Just call insert as needed the inserts will happen whenever the buffer fills, and the buffer will be flushed automatically when the inserter object is destroyed/out of scope. You can always force a flush manually by calling $inserter->insert() if you want to.

SQL building functions

In the past I have complained about the slowness of SQL::Abstract (the time it takes it to create an SQL string can be more than the execution itself!). SQL::Maker is a fast alternative, however it seems our developers in the past had favoured the SQL::Abstract syntax, so we have no replaced it internally with our own fast functions that take similar syntax. SQL::Inserter includes the function we use for insert:

# Similar to SQL::Abstract's insert, but with much less overhead:
my ($sql, @bind) = simple_insert($table, {col1=>$val...});

# Multi-row possible:
my ($sql, @bind) = simple_insert(
    $table,
    [{col1=>$val1...},{col1=>$val2...},...]
);

Since we use MySQL, it also gives the convenience of INSERT IGNORE or evenON DUPLICATE KEY UPDATE variants:

my ($sql, @bind) = simple_insert(
    $table, {col1=>$val1,col1=>$val2}, {duplicates => 'update'}
);

## INSERT INTO table_name (col1,col2)
## VALUES (?,?),(?,?)
## ON DUPLICATE KEY UPDATE col1=VALUES(col1),col2=VALUES(col2)

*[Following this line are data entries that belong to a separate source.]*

(** * GamerVerse back end: the session-scoped data-access layer

    A shallow embedding of the three copies of the Express server of the
    repository,

      - [Server]  : The_GamePakour/server.js
      - [Part000] : unnamed/part_000 (the copy with the persistent data directory)
      - [Part001] : unnamed/part_001 (the copy with signup, login and profile only)

    over a model of the SQLite file they share (init-db.sql), followed by the
    properties of the specification that concern the handlers.

    Conventions of the model.
      - A JavaScript number is an IEEE 754 binary64 value; the arithmetic is the
        one of [SpecFloat] at precision 53.
      - A handler is a function from the request and the state of the server
        to a reply and a new state.  The state holds the database, the list of
        the SQL statements sent to it, the upload directory and the session
        object of the request.
      - A statement fails (the callback receives [err]) when it violates a
        constraint of the schema, a query when its aggregate raises an error;
        failures of the file system are not part of the model.
      - Body fields are the primitive JSON values; a missing field reads as
        [Undefined].
      - [bcrypt.hash] draws a salt; the hash it returns for a password is
        an argument of the signup handlers. *)

From Stdlib Require Import ZArith List String Ascii Bool Lia SpecFloat.
From Stdlib Require Import Permutation Sorted.
Import ListNotations.
(** * Download speed tester

    A model of the two Python programs of the repository:

    - [download_speed_tester.py]: class [DownloadSpeedTester], one test run
      ([run_test]) with its download threads ([download_chunk]) and its
      sampling thread ([monitor_performance]);
    - [自动化测试工具.py]: class [AdvancedDownloadTester], the same run as a
      function returning a result dictionary ([single_test]) and the
      concurrency sweep built on it ([find_max_concurrent_connections]).

    Conventions of the model.

    - Python [int] is [Z].
    - Inside one run a Python [float] is modelled by the exact rational
      value of the expression that computes it ([Q]; rounding is not
      modelled there, no branch of a run depends on it beyond the sign
      tests that are exact).  The sweep branches on comparisons of floats,
      so there every float is a binary64 number ([spec_float], the
      specification of IEEE 754 arithmetic of the Standard Library) and
      every operation is the rounded one; the literal [0.1] is the double
      nearest to one tenth.
    - A raised exception is a value of [res]; a division is the checked
      [py_div], which raises [ZeroDivisionError] on a zero divisor.
    - The threads of one run are an interleaving of atomic steps chosen by a
      schedule (a list of [event]s).  Every value that comes from outside
      the program (clock readings, received chunks, the outcome of an HTTP
      request or of [Thread.start]) is carried by the event.  Nothing joins
      the sampler, so each access of the caller to a deque that the sampler
      appends to is a step of its own.
    - A [while] loop whose number of iterations is not bounded by its input
      takes a fuel argument; [None] means that the fuel ran out (or that the
      schedule of a sub-run ends before the run does). *)

From Stdlib Require Import ZArith QArith Qminmax Qround List Bool Lia.
From Stdlib Require Import Floats.SpecFloat.
From stdpp Require Import base list.
Import ListNotations.

(** ** Python values and exceptions *)

(** The exceptions that the modelled statements raise; each is a subclass
    of [Exception]. *)
Inductive exn : Type :=
| ZeroDivisionError
| ValueError
| RuntimeError
| OverflowError.

Inductive res (A : Type) : Type :=
| Ok (a : A)
| Raise (e : exn).
Arguments Ok {A} a.
Arguments Raise {A} e.

Definition bind {A B : Type} (c : res A) (k : A -> res B) : res B :=
  match c with
  | Ok a => k a
  | Raise e => Raise e
  end.

Notation "x <- c ;; k" := (bind c (fun x => k))
  (at level 63, c at next level, right associativity).

(** [x / y] on numbers. *)
Definition py_div (x y : Q) : res Q :=
  if Qeq_bool y 0 then Raise ZeroDivisionError else Ok (x / y)%Q.

(** [(1024 * 1024)] *)
Definition MiB : Q := (1024 * 1024)%Q.

(** [a > b] and [a >= b] on numbers. *)
Definition py_gt (a b : Q) : bool := negb (Qle_bool a b).
Definition py_ge (a b : Q) : bool := Qle_bool b a.

(** [max(l)] and [min(l)]: the first greatest (least) element;
    [ValueError] on an empty list. *)
Definition py_max (l : list Q) : res Q :=
  match l with
  | [] => Raise ValueError
  | x :: t => Ok (fold_left (fun m y => if py_gt y m then y else m) t x)
  end.

Definition py_min (l : list Q) : res Q :=
  match l with
  | [] => Raise ValueError
  | x :: t => Ok (fold_left (fun m y => if py_gt m y then y else m) t x)
  end.

(** [sum(l)] *)
Definition py_sum (l : list Q) : Q := fold_left Qplus l 0%Q.

(** Truth value of the result of [measure_latency]: [None] and [0.0] are
    both false. *)
Definition latency_truthy (latency : option Q) : bool :=
  match latency with
  | Some l => negb (Qeq_bool l 0)
  | None => false
  end.

(** *** [time.sleep] *)

(** The number of nanoseconds that [time.sleep(secs)] waits for: [secs]
    times [10 ** 9], rounded away from zero. *)
Definition sleep_nanoseconds (secs : Q) : Z :=
  let ns := (secs * inject_Z (10 ^ 9))%Q in
  if Qle_bool 0 ns then Qceiling ns else Qfloor ns.

(** [time.sleep(secs)]: the number of nanoseconds must fit a signed 64-bit
    integer, [OverflowError] otherwise; after that conversion a negative
    length is refused with [ValueError]. *)
Definition time_sleep (secs : Q) : res unit :=
  let ns := sleep_nanoseconds secs in
  if ((ns <? - 2 ^ 63) || (2 ^ 63 <=? ns))%Z then Raise OverflowError
  else if (ns <? 0)%Z then Raise ValueError
  else Ok tt.

(** *** Floats as the sweep sees them: binary64 *)

Definition float : Type := spec_float.

Definition prec : Z := 53.
Definition emax : Z := 1024.

Definition fsub : float -> float -> float := SFsub prec emax.
Definition fmul : float -> float -> float := SFmul prec emax.
Definition fdiv : float -> float -> float := SFdiv prec emax.

(** [a > b], [a >= b] and [a == b] on floats. *)
Definition fgt (a b : float) : bool := SFltb b a.
Definition fge (a b : float) : bool := SFleb b a.
Definition feq (a b : float) : bool := SFeqb a b.

(** [0], as the initial [best_speed]. *)
Definition fzero : float := S754_zero false.

(** The least positive and the greatest finite double, with a sign. *)
Definition least_double (s : bool) : float := S754_finite s 1 (-1074).
Definition greatest_double (s : bool) : float :=
  S754_finite s 9007199254740991 971.

(** The float that a number denotes: the double nearest to it, ties to
    even (the quotient of two integers, correctly rounded, as [int / int]
    and [float(int)] compute it).  For the numbers that a Python [float]
    cannot be made from, the function stays total and finite: beyond the
    range of the doubles, where Python raises [OverflowError], it gives the
    greatest double, and for a non-zero rational nearer to zero than every
    double but zero, which is neither an [int] nor a [float], the least
    one. *)
Definition float_of_Q (q : Q) : float :=
  let quotient (s : bool) (n : positive) : float :=
    match SFdiv prec emax (S754_finite s n 0) (S754_finite false (Qden q) 0) with
    | S754_zero _ => least_double s
    | S754_infinity _ => greatest_double s
    | f => f
    end in
  match Qnum q with
  | Z0 => fzero
  | Zpos n => quotient false n
  | Zneg n => quotient true n
  end.

(** The literal [0.1]. *)
Definition float_0_1 : float := float_of_Q (1 # 10).

(** [max(l)] on floats: the first element that no later one exceeds. *)
Definition py_fmax (l : list float) : res float :=
  match l with
  | [] => Raise ValueError
  | x :: t => Ok (fold_left (fun m y => if fgt y m then y else m) t x)
  end.

(** A float that is not [nan]. *)
Definition number (x : float) : Prop := x <> S754_nan.

(** A float that is [0.0], a positive double or [inf]. *)
Definition nonneg (x : float) : bool :=
  match x with
  | S754_zero false | S754_finite false _ _ | S754_infinity false => true
  | _ => false
  end.

(** The place of a number in the order of the floats, as a triple that is
    compared lexicographically: the sign class, then the exponent and the
    mantissa, as [SFcompare] compares them. *)
Definition key (x : float) : Z * Z * Z :=
  match x with
  | S754_zero _ => (0, 0, 0)
  | S754_finite false m e => (1, e, Zpos m)
  | S754_finite true m e => (-1, - e, Zneg m)
  | S754_infinity false => (2, 0, 0)
  | S754_infinity true => (-2, 0, 0)
  | S754_nan => (0, 0, 0)
  end%Z.

Definition below (a b : Z * Z * Z) : Prop :=
  (fst (fst a) < fst (fst b) \/
   (fst (fst a) = fst (fst b) /\
    (snd (fst a) < snd (fst b) \/
     (snd (fst a) = snd (fst b) /\ snd a < snd b))))%Z.

(** An element of [download_speeds] or [latencies]: (timestamp, value). *)
Definition sample : Type := (Q * Q)%type.

(** The dictionary stored and returned by [single_test]. *)
Module TestResult.
Record t : Type := mk {
  threads : Z;
  duration : Q;
  total_mb : Q;
  avg_speed : Q;
  download_speeds : list sample;
  latencies : list sample;
  max_speed : Q;
  min_speed : Q;
  avg_latency : Q
}.
End TestResult.

(** What [run_test] prints after the run: the total, the average speed and,
    only when [latencies] is not empty, the average, least and greatest
    latency. *)
Module Summary.
Record t : Type := mk {
  total_mb : Q;
  avg_speed : Q;
  latency_stats : option (Q * Q * Q)
}.
End Summary.

(** ** The threads of one run *)

(** Which program runs: [single_test] of [AdvancedDownloadTester] or
    [run_test] of [DownloadSpeedTester]. *)
Inductive tool : Type := Advanced | Basic.

(** The dictionary of [single_test], and the report of [run_test], while
    they are built: the values computed so far (a field not yet computed
    holds [[]] or [0]). *)
Module Draft.
Record t : Type := mk {
  total_mb : Q;
  avg_speed : Q;
  download_speeds : list sample;
  latencies : list sample;
  max_speed : Q;
  min_speed : Q
}.
Definition set_download_speeds (l : list sample) (d : t) : t :=
  mk (total_mb d) (avg_speed d) l (latencies d) (max_speed d) (min_speed d).
Definition set_latencies (l : list sample) (d : t) : t :=
  mk (total_mb d) (avg_speed d) (download_speeds d) l (max_speed d) (min_speed d).
Definition set_max_speed (x : Q) (d : t) : t :=
  mk (total_mb d) (avg_speed d) (download_speeds d) (latencies d) x (min_speed d).
Definition set_min_speed (x : Q) (d : t) : t :=
  mk (total_mb d) (avg_speed d) (download_speeds d) (latencies d) (max_speed d) x.
End Draft.

(** The accesses of the caller to the two deques after the averages are
    computed, in the order of evaluation.  [single_test] goes through all
    of them:
    [[
    'download_speeds': list(download_speeds),
    'latencies': list(latencies),
    'max_speed': max([speed for _, speed in download_speeds]) if download_speeds else 0,
    'min_speed': min([speed for _, speed in download_speeds]) if download_speeds else 0,
    'avg_latency': sum([lat for _, lat in latencies]) / len(latencies) if latencies else 0
    ]]
    and [run_test] through those of
    [[
    if self.latencies:
        latency_values = [lat for _, lat in self.latencies]
    ]]
    A conditional expression first tests the deque; a list comprehension
    makes an iterator of the deque and later runs it to its end. *)
Inductive stage : Type :=
| CopySpeeds           (* before [list(download_speeds)] *)
| CopyLatencies        (* before [list(latencies)] *)
| MaxTest              (* before the test [if download_speeds] of [max_speed] *)
| MaxIter              (* before the iterator over [download_speeds] is made *)
| MaxEnd (n : nat)     (* in the comprehension, over a deque that held [n] elements *)
| MinTest              (* the same three for [min_speed] *)
| MinIter
| MinEnd (n : nat)
| LatTest              (* before the test [if latencies] *)
| LatIter              (* before the iterator over [latencies] is made *)
| LatEnd (n : nat)     (* in the comprehension, over a deque that held [n] elements *)
| LatLen (total : Q).  (* before [len(latencies)], with [sum(...)] computed *)

(** Control points of the calling thread. *)
Inductive main_pc : Type :=
| MainStartMonitor                (* before [monitor_thread.start()] *)
| MainSpawn (i : nat)             (* in [for i in range(num_threads)], before [thread.start()] *)
| MainSleep                       (* in [time.sleep(test_duration)] *)
| MainStop                        (* before [running = False] *)
| MainStats                       (* before [total_mb = total_bytes / (1024 * 1024)] *)
| MainBuild (g : stage) (d : Draft.t) (* building the dictionary or the report *)
| MainReturned (r : TestResult.t) (* [single_test] has returned [r] *)
| MainReported (r : Summary.t)    (* [run_test] has printed [r] *)
| MainRaised (e : exn).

And lastly, if you simply want an SQL INSERT statement with placeholders for $num_of_rows (perhaps with IGNORE or ON DUPLICATE KEY variants) to do your own inserting, there's an even simpler function:

my $sql = multi_insert_sql(
    'table', [qw/col1 col2.../], $num_of_rows
);

Performance

The multi-row vs single-row performance advantage can be immense (we saved twenty minutes of processing time when switching our logging to multi-row from a single 500k mailshot), but it is very application-specific to quantify. As an indication I can give you the time it takes to insert 100k small rows (3 columns) either as a single or multi-row insert with 100 and 1000 row buffer in our test environment (GCP VM connecting to Cloud SQL):

Single row insert: 87.1s
   100-row insert: 1.36s
  1000-row insert: 0.62s

A speedup of over 100x here. You get the idea - the single row insert includes the network round-trip time which is most of the delay, you avoid that with multi-row inserts. Depending on the size of your row, there's a limit to how many rows you can insert at a time.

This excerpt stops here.